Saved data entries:
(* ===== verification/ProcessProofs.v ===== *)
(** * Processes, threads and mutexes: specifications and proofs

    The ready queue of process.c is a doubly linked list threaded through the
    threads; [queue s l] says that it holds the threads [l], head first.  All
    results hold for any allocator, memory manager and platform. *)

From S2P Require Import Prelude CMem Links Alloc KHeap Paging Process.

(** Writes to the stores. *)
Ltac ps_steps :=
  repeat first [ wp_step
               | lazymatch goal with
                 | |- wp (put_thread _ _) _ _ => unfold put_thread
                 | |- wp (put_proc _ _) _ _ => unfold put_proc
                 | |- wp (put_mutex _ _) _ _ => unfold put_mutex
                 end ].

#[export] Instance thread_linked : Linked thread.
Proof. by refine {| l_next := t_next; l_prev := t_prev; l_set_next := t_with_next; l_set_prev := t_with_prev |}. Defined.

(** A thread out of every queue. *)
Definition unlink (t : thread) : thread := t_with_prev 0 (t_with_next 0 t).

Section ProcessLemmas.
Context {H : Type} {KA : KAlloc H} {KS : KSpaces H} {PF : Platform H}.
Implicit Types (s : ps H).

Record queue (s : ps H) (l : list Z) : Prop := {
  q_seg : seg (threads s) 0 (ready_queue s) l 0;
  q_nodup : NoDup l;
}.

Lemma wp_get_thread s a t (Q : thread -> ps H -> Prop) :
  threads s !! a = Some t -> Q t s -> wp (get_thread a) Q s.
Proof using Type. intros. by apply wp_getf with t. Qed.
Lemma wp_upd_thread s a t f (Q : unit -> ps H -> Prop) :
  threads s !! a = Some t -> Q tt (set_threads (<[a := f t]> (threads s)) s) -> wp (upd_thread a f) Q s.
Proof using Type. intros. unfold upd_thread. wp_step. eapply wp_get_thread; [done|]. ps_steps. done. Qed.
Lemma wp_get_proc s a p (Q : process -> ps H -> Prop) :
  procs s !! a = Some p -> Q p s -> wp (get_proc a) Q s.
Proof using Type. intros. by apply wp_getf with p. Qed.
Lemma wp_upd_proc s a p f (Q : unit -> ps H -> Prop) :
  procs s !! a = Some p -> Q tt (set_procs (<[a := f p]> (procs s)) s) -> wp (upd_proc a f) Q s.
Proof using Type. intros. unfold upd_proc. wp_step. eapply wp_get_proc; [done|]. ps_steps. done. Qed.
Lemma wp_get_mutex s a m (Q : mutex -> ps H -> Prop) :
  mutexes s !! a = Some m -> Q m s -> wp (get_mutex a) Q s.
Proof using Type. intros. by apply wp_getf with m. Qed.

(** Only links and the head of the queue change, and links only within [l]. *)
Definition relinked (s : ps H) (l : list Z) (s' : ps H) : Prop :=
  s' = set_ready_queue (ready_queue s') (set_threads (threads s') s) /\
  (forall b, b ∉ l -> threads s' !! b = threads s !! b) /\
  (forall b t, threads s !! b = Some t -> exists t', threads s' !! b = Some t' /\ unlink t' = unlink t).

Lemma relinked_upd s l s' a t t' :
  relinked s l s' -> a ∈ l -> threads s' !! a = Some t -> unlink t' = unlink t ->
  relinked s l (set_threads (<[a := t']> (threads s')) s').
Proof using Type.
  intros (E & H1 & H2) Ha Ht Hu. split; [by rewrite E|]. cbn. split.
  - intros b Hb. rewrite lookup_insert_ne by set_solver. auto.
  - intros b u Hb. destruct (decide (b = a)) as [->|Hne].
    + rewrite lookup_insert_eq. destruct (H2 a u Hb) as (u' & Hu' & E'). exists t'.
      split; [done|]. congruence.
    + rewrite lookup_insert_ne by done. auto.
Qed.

* * *

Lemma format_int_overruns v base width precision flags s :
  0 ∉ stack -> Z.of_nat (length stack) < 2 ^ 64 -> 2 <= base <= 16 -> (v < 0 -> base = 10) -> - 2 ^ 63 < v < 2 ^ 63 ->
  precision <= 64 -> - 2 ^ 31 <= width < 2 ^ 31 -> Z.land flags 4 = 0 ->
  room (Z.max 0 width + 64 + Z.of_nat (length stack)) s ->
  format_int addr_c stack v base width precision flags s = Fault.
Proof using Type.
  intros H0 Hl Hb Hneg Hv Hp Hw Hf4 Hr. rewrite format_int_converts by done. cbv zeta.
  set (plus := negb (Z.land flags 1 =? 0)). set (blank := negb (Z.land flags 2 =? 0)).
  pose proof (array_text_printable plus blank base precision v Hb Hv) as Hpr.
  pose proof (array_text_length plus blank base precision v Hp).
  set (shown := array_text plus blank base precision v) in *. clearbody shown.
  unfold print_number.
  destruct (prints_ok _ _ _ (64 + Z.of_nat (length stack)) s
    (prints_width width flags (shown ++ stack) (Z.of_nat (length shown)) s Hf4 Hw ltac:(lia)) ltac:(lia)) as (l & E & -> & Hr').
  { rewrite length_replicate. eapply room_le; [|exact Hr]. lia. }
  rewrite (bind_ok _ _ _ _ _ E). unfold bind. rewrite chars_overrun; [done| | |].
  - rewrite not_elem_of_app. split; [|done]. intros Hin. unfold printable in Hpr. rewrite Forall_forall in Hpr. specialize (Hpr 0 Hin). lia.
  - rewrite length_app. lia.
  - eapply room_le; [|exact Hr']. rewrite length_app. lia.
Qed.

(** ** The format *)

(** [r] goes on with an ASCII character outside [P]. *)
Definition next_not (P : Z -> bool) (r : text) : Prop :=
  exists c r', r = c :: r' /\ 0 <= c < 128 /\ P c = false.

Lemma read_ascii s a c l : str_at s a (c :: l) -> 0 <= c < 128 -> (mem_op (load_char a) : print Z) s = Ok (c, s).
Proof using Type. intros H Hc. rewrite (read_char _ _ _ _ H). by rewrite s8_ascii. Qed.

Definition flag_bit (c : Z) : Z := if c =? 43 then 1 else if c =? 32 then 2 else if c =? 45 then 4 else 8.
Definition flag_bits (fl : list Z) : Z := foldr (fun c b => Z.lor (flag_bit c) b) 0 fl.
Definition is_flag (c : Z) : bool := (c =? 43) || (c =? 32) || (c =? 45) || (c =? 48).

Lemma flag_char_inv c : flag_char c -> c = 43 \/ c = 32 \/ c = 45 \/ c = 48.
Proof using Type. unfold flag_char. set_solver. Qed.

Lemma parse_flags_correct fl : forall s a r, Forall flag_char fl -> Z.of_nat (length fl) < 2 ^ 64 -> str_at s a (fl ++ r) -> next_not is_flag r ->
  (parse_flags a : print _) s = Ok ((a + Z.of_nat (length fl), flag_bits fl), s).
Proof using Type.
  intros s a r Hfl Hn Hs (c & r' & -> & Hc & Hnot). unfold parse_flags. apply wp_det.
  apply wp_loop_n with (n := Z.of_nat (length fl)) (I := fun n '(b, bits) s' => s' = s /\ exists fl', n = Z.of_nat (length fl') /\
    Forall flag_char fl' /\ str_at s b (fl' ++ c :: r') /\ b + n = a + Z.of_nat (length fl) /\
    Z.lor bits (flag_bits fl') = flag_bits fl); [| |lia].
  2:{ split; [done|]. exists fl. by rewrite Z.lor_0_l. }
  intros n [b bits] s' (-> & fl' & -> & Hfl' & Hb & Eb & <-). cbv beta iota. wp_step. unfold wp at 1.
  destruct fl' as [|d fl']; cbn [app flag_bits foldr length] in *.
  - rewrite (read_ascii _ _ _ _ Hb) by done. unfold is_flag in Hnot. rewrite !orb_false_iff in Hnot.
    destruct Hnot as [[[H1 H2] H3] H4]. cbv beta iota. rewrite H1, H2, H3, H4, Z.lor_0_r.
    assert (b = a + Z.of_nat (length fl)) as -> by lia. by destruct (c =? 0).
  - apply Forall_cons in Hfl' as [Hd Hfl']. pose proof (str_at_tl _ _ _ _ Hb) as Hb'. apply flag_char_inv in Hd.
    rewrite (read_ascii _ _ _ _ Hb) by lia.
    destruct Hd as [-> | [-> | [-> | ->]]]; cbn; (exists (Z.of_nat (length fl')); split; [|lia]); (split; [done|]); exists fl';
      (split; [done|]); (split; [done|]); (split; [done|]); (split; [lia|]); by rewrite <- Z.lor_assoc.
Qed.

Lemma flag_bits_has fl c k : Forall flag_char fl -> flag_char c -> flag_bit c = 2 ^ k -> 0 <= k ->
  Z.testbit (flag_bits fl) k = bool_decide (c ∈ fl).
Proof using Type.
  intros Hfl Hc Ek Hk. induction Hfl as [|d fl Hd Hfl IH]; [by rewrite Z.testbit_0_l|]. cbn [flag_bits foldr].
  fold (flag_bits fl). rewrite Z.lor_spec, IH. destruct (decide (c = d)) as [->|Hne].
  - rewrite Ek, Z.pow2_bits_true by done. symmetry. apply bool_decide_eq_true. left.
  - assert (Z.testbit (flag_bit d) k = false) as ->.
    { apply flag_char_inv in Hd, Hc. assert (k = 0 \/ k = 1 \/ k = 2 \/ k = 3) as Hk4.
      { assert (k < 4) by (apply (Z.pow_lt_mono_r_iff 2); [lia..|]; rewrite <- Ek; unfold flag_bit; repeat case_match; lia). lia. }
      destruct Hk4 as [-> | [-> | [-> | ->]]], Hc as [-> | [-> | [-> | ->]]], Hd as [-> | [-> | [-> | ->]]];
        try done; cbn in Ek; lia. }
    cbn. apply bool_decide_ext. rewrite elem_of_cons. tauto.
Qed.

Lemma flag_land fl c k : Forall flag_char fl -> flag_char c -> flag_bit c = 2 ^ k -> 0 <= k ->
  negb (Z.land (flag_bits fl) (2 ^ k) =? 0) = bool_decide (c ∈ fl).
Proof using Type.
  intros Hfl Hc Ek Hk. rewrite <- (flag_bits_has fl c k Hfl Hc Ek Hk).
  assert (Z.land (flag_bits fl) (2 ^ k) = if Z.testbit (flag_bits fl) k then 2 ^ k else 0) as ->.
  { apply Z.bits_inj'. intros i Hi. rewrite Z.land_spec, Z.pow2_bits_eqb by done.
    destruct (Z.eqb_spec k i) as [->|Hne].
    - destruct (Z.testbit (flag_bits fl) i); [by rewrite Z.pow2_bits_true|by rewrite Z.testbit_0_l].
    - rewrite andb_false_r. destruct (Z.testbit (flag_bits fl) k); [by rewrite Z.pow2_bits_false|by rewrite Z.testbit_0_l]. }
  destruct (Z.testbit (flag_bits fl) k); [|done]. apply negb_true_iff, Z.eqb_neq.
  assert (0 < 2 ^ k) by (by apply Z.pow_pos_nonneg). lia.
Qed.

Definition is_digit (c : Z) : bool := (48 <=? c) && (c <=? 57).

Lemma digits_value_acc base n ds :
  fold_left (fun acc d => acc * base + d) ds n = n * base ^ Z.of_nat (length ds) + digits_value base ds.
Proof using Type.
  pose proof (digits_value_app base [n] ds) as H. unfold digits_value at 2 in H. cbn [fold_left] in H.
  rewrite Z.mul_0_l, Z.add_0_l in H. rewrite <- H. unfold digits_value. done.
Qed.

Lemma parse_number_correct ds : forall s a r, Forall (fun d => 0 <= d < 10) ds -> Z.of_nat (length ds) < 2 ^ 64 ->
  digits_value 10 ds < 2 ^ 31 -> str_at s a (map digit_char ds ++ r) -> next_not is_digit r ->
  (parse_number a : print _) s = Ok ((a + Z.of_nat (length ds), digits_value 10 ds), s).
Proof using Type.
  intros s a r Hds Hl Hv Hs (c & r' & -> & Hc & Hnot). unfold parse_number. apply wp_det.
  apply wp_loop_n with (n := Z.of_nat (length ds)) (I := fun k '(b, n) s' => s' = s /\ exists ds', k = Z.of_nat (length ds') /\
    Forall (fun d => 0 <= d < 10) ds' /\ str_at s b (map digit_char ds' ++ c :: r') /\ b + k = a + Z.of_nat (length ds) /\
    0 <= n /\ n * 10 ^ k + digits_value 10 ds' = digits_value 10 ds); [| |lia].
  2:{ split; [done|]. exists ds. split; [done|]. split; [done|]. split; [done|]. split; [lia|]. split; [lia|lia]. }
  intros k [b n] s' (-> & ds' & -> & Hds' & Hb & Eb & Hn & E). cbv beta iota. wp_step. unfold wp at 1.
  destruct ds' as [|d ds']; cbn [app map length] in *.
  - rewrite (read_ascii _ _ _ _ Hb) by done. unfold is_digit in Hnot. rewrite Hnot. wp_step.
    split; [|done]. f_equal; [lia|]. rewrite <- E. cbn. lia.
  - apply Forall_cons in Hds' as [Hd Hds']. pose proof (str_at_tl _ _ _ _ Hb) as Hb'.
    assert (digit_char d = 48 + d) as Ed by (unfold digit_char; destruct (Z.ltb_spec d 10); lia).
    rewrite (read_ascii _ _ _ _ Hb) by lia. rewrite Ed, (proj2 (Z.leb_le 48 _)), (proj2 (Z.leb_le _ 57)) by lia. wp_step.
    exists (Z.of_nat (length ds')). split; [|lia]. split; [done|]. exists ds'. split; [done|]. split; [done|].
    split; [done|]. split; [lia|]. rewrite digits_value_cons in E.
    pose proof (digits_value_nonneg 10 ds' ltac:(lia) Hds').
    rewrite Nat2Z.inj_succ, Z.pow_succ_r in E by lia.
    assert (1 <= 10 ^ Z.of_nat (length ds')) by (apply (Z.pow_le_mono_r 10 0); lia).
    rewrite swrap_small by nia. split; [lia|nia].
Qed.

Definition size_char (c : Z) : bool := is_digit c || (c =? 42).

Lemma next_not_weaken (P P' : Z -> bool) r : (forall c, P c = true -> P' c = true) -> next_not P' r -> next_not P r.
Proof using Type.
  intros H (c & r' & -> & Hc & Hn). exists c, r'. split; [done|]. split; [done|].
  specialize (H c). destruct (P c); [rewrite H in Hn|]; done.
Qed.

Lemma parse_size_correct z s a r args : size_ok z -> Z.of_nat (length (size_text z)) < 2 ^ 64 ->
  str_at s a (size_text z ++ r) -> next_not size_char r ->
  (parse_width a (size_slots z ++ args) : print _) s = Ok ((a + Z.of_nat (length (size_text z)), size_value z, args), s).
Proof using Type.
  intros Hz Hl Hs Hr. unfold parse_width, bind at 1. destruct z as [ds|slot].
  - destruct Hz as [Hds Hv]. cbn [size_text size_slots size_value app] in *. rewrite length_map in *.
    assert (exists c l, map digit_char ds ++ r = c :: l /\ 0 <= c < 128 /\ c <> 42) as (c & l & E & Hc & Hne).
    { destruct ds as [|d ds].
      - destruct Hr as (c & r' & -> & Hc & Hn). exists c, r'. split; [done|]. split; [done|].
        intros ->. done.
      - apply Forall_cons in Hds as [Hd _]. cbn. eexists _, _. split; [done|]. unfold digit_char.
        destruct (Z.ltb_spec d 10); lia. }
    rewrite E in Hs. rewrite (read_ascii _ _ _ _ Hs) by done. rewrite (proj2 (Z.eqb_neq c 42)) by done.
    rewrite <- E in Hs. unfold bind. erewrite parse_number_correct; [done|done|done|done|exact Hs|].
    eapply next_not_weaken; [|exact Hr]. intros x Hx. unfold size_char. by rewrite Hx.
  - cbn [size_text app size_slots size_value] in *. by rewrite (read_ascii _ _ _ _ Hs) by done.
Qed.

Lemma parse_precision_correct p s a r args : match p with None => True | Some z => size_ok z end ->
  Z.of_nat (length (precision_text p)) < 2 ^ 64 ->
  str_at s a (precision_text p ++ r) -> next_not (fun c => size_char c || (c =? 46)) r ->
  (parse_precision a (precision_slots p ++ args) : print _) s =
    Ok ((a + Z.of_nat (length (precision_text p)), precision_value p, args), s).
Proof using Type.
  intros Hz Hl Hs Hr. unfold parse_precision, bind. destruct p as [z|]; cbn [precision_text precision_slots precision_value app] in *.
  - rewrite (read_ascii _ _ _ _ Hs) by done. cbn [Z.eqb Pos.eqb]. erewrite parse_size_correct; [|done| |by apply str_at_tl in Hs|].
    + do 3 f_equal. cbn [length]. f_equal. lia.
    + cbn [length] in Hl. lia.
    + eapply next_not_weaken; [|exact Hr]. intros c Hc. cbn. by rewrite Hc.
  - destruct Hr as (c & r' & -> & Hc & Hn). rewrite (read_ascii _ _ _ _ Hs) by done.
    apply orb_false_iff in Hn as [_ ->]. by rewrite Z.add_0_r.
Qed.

==

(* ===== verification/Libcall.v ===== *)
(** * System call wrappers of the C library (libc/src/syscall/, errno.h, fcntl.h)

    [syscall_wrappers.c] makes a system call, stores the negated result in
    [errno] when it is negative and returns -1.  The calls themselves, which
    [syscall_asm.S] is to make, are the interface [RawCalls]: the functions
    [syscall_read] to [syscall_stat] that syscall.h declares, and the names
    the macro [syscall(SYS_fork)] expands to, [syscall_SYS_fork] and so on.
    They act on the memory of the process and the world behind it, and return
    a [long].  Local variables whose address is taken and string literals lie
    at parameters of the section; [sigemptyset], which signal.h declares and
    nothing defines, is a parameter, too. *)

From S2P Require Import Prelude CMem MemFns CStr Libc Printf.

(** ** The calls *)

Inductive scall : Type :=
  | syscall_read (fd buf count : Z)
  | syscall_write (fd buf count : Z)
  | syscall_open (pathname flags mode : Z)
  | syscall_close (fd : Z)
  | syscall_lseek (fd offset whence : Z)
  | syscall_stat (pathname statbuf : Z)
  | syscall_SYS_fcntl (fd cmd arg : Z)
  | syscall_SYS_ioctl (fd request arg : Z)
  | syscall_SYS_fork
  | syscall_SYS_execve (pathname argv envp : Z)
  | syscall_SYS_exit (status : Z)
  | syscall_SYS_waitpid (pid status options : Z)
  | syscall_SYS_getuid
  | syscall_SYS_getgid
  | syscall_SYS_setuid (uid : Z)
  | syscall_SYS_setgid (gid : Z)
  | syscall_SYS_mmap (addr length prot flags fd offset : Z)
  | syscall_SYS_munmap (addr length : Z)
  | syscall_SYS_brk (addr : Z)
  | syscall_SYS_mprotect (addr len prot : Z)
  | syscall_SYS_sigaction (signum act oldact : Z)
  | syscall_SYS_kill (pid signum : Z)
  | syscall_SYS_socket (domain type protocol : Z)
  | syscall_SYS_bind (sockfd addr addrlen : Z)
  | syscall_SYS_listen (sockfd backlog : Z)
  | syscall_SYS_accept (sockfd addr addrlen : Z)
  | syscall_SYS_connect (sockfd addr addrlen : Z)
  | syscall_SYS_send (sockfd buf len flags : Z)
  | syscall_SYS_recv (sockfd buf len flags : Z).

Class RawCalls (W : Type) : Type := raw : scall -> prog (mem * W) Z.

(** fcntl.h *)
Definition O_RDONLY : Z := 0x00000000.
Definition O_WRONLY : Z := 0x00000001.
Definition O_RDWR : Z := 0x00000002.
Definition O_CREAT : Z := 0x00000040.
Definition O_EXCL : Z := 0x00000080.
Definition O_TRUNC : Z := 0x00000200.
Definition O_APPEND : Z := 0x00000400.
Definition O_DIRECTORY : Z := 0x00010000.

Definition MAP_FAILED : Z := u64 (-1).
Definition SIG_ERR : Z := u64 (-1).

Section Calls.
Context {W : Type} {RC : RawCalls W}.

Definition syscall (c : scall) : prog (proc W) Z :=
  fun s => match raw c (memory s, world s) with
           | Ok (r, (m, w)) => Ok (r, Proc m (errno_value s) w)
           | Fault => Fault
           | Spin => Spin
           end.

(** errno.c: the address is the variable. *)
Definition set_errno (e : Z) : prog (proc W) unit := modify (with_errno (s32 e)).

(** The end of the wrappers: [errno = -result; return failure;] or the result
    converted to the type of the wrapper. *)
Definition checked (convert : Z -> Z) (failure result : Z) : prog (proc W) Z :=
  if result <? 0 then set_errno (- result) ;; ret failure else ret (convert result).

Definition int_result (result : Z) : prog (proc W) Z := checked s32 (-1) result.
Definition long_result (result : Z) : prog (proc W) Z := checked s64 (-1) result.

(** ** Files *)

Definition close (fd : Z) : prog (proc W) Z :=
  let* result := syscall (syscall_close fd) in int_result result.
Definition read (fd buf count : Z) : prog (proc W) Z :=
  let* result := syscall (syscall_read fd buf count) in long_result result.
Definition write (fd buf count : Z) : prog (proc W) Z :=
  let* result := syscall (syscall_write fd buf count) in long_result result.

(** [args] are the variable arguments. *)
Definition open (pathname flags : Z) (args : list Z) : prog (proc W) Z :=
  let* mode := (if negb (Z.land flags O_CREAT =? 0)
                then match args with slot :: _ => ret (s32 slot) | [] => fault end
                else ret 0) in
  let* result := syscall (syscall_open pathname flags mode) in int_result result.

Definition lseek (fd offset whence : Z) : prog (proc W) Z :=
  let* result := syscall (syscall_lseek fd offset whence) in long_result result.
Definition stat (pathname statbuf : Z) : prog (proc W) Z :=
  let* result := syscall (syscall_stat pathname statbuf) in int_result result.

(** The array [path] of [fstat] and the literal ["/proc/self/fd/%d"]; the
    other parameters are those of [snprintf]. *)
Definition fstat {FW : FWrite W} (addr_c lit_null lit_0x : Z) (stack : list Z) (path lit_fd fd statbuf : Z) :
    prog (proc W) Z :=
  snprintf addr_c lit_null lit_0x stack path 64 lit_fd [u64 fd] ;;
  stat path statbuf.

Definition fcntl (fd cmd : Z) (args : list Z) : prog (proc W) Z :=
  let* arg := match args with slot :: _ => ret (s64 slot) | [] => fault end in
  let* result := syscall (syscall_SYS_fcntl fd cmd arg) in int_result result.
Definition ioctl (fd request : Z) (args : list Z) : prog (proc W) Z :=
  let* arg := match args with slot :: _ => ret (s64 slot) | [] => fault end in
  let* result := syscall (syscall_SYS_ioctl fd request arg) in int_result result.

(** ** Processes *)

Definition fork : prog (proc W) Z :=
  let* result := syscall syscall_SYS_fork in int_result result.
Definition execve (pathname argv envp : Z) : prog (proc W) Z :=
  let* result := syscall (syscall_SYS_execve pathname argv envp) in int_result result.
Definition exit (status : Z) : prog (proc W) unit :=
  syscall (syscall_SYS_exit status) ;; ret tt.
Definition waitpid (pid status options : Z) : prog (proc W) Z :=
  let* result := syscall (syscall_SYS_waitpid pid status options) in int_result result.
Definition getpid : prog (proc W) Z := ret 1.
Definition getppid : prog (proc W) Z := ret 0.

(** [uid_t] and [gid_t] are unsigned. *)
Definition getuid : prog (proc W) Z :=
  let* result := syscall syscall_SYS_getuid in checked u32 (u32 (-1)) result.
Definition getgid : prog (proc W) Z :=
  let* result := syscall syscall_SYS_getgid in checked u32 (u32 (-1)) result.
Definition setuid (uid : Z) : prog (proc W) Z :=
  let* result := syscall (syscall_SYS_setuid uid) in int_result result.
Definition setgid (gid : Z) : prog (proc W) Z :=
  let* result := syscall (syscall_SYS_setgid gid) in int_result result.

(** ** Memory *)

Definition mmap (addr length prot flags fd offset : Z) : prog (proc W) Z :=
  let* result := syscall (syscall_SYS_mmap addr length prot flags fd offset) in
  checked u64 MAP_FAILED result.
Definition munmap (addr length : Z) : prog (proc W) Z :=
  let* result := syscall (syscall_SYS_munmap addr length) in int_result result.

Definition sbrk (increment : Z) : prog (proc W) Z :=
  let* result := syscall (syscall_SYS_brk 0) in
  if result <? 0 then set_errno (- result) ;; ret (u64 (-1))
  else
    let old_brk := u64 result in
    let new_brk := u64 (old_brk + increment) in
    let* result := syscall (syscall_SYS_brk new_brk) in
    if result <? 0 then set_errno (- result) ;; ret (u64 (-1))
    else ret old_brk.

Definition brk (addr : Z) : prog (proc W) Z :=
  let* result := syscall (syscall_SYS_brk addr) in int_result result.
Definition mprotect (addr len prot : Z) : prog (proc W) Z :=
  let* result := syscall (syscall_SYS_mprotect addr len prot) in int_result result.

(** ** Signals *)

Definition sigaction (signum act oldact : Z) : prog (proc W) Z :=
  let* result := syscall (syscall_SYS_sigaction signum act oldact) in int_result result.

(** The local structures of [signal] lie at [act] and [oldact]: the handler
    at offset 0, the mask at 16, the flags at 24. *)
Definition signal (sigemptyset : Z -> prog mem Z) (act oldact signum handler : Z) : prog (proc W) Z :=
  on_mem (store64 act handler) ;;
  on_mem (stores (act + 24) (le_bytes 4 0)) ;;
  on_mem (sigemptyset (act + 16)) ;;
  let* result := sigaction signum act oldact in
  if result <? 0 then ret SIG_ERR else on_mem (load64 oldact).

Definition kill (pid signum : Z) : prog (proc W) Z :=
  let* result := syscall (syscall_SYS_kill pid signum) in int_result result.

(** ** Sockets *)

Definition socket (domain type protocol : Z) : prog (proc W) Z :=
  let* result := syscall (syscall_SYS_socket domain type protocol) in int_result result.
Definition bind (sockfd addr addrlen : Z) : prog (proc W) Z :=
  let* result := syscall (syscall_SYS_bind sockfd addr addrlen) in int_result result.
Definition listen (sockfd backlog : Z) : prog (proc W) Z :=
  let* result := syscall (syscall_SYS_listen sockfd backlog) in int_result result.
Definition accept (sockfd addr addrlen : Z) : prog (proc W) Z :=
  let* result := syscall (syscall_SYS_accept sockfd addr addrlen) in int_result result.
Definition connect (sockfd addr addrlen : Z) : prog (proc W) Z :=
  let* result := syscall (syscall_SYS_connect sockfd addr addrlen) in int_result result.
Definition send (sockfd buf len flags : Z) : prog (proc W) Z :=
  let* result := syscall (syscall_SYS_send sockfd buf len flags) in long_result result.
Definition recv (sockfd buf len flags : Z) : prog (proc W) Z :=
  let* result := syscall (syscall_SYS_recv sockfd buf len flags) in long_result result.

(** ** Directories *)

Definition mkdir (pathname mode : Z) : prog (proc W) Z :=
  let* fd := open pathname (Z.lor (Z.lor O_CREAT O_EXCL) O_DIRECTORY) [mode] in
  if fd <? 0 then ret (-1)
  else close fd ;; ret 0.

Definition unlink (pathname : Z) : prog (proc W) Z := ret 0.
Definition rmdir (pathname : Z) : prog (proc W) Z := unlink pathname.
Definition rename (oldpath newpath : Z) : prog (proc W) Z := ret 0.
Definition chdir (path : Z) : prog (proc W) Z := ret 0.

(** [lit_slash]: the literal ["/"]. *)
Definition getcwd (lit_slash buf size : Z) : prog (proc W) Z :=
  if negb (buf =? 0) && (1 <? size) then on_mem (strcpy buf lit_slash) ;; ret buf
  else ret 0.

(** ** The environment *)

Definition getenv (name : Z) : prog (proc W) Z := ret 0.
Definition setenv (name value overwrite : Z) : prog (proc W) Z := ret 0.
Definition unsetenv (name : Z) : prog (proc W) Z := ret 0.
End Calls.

▶ [What you will do]: From the records above, transcribe exactly the run of lines that opens with the line holding "on_mem (sigemptyset (act + 16)) ;;" and closes with the line holding "Definition getcwd (lit_slash", both included.

▶ [Answer to this problem]:
  on_mem (sigemptyset (act + 16)) ;;
  let* result := sigaction signum act oldact in
  if result <? 0 then ret SIG_ERR else on_mem (load64 oldact).

Definition kill (pid signum : Z) : prog (proc W) Z :=
  let* result := syscall (syscall_SYS_kill pid signum) in int_result result.

(** ** Sockets *)

Definition socket (domain type protocol : Z) : prog (proc W) Z :=
  let* result := syscall (syscall_SYS_socket domain type protocol) in int_result result.
Definition bind (sockfd addr addrlen : Z) : prog (proc W) Z :=
  let* result := syscall (syscall_SYS_bind sockfd addr addrlen) in int_result result.
Definition listen (sockfd backlog : Z) : prog (proc W) Z :=
  let* result := syscall (syscall_SYS_listen sockfd backlog) in int_result result.
Definition accept (sockfd addr addrlen : Z) : prog (proc W) Z :=
  let* result := syscall (syscall_SYS_accept sockfd addr addrlen) in int_result result.
Definition connect (sockfd addr addrlen : Z) : prog (proc W) Z :=
  let* result := syscall (syscall_SYS_connect sockfd addr addrlen) in int_result result.
Definition send (sockfd buf len flags : Z) : prog (proc W) Z :=
  let* result := syscall (syscall_SYS_send sockfd buf len flags) in long_result result.
Definition recv (sockfd buf len flags : Z) : prog (proc W) Z :=
  let* result := syscall (syscall_SYS_recv sockfd buf len flags) in long_result result.

(** ** Directories *)

Definition mkdir (pathname mode : Z) : prog (proc W) Z :=
  let* fd := open pathname (Z.lor (Z.lor O_CREAT O_EXCL) O_DIRECTORY) [mode] in
  if fd <? 0 then ret (-1)
  else close fd ;; ret 0.

Definition unlink (pathname : Z) : prog (proc W) Z := ret 0.
Definition rmdir (pathname : Z) : prog (proc W) Z := unlink pathname.
Definition rename (oldpath newpath : Z) : prog (proc W) Z := ret 0.
Definition chdir (path : Z) : prog (proc W) Z := ret 0.

(** [lit_slash]: the literal ["/"]. *)
Definition getcwd (lit_slash buf size : Z) : prog (proc W) Z :=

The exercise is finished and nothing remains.